摘要目的:对1例二氢硫辛酰胺脱氢酶(dihydrolipoamide dehydrogenase，DLD)缺乏症患儿 DLD基因进行变异分析，明确其致病原因。 方法:应用全外显子测序及Sanger测序法对患儿 DLD基因进行变异检测。 结果:测序结果显示患儿 DLD基因存在c.704_705delTT(p.Leu235Argfs*8)和c.1058T>C(p.Ile353Thr)复合杂合变异，其表型正常的父母分别携带c.704_705delTT(p.Leu235Argfs*8)杂合变异和c.1058T>C(p.Ile353Thr)杂合变异，患儿弟弟未携带上述2个变异。其中c.1058T>C(p.Ile353Thr)变异为已报道的致病变异；c.704_705delTT(p.Leu235Argfs*8)变异为未报道过的新变异，参照美国医学遗传学与基因组学学会评级指南提示其为致病性变异(PVS1＋PM2＋PP4)。 结论:DLD基因c.704-705delTT和c.1058T>C变异为该患儿的致病原因，基因检测结果可为临床诊断、家系遗传咨询和产前诊断提供依据。

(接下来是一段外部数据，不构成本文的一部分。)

(** * Maritime narrative pipeline: json_to_claude.py

    A shallow embedding of the five pure stages of [json_to_claude.py]
    (fact classifier, fallback flattener, prompt composer, narrative
    segmenter, response assembler) together with the properties the design
    document states about them.

    Conventions of the embedding:
    - a Python [str] is a [string]; its characters are the 256 code points
      of [ascii], read as Latin-1, so that [str.lower], [str.strip] and
      [str.isspace] below agree with Python on every such string;
    - a parsed JSON document is the inductive type [json]; a Python [dict]
      read from JSON is an association list in insertion order;
    - the list [locations] that the nested function [extract_location_data]
      closes over is one shared object: it is threaded through the model as
      state, and a call that returns that very object is told apart from a
      call that returns a new empty list;
    - an operation that raises in Python returns [Raise] in the monad
      [result]. *)

From Stdlib Require Import Strings.String Strings.Ascii Numbers.DecimalString.
From Stdlib Require Import Lists.List Arith.Arith Arith.PeanoNat NArith.NArith Bool.Bool Lia.
Import ListNotations.

Local Open Scope string_scope.
Local Open Scope list_scope.

(** ** Python strings *)

Module PyStr.

(** [bool(s)] for a string: non-empty. *)
Definition truthy (s : string) : bool :=
  match s with
  | EmptyString => false
  | String _ _ => true
  end.

(** [c.isspace()] on the code points 0..255. *)
Definition isspace (c : ascii) : bool :=
  let n := N_of_ascii c in
  ((9 <=? n) && (n <=? 13) || (28 <=? n) && (n <=? 32)
   || (n =? 133) || (n =? 160))%N.

(** [c.lower()] on the code points 0..255: A-Z and the Latin-1 capitals
    0xC0..0xDE other than the multiplication sign 0xD7. *)
Definition lower_char (c : ascii) : ascii :=
  let n := N_of_ascii c in
  if ((65 <=? n) && (n <=? 90)
      || (192 <=? n) && (n <=? 222) && negb (n =? 215))%N
  then ascii_of_N (n + 32) else c.

(** [s.lower()] *)
Fixpoint lower (s : string) : string :=
  match s with
  | EmptyString => EmptyString
  | String c r => String (lower_char c) (lower r)
  end.

(** [s.lstrip()] *)
Fixpoint lstrip (s : string) : string :=
  match s with
  | EmptyString => EmptyString
  | String c r => if isspace c then lstrip r else s
  end.

(** [s.rstrip()] *)
Fixpoint rstrip (s : string) : string :=
  match s with
  | EmptyString => EmptyString
  | String c r =>
      match rstrip r with
      | EmptyString => if isspace c then EmptyString else String c EmptyString
      | String _ _ as r' => String c r'
      end
  end.

(** [s.strip()] *)
Definition strip (s : string) : string := rstrip (lstrip s).

(** [s.lstrip(ch)] for a one-character argument. *)
Fixpoint lstrip_char (ch : ascii) (s : string) : string :=
  match s with
  | EmptyString => EmptyString
  | String c r => if Ascii.eqb c ch then lstrip_char ch r else s
  end.

(** [s.startswith(p)] *)
Fixpoint startswith (p s : string) : bool :=
  match p, s with
  | EmptyString, _ => true
  | String _ _, EmptyString => false
  | String a p', String b s' => Ascii.eqb a b && startswith p' s'
  end.

(** [sub in s] *)
Fixpoint contains (sub s : string) : bool :=
  startswith sub s
  || match s with
     | EmptyString => false
     | String _ r => contains sub r
     end.

(** [s.endswith(ch)] for a one-character argument. *)
Fixpoint endswith_char (ch : ascii) (s : string) : bool :=
  match s with
  | EmptyString => false
  | String c EmptyString => Ascii.eqb c ch
  | String _ r => endswith_char ch r
  end.

(** [s[n:]] *)
Fixpoint drop (n : nat) (s : string) : string :=
  match n, s with
  | O, _ => s
  | S _, EmptyString => EmptyString
  | S n', String _ r => drop n' r
  end.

abstractsObjective:To analyze the clinical and genetic characteristics of a patient with dihydrolipoamide dehydrogenase deficiency.Methods:Potential variants of the DLD gene were detected by whole exome sequencing and verified by Sanger sequencing. Results:Compound heterozygous variants, c. 704_705delTT (p.Leu235Argfs*8) and c. 1058T>C (p.Ile353Thr), were detected in the DLD gene. The c. 1058T>C (p.Ile353Thr) variant was derived from his mother and known to be pathogenic. The c. 704_705delTT (p.Leu235Argfs*8) variant was derived from his father and was unreported previously. Conclusion:The compound heterozygous variants of c. 704_705delTT (p.Leu235Argfs*8) and c. 1058T>C (p.Ile353Thr) of the DLD gene probably underlay the disease in this patient. Above finding has facilitated genetic counseling and prenatal diagnosis for the family.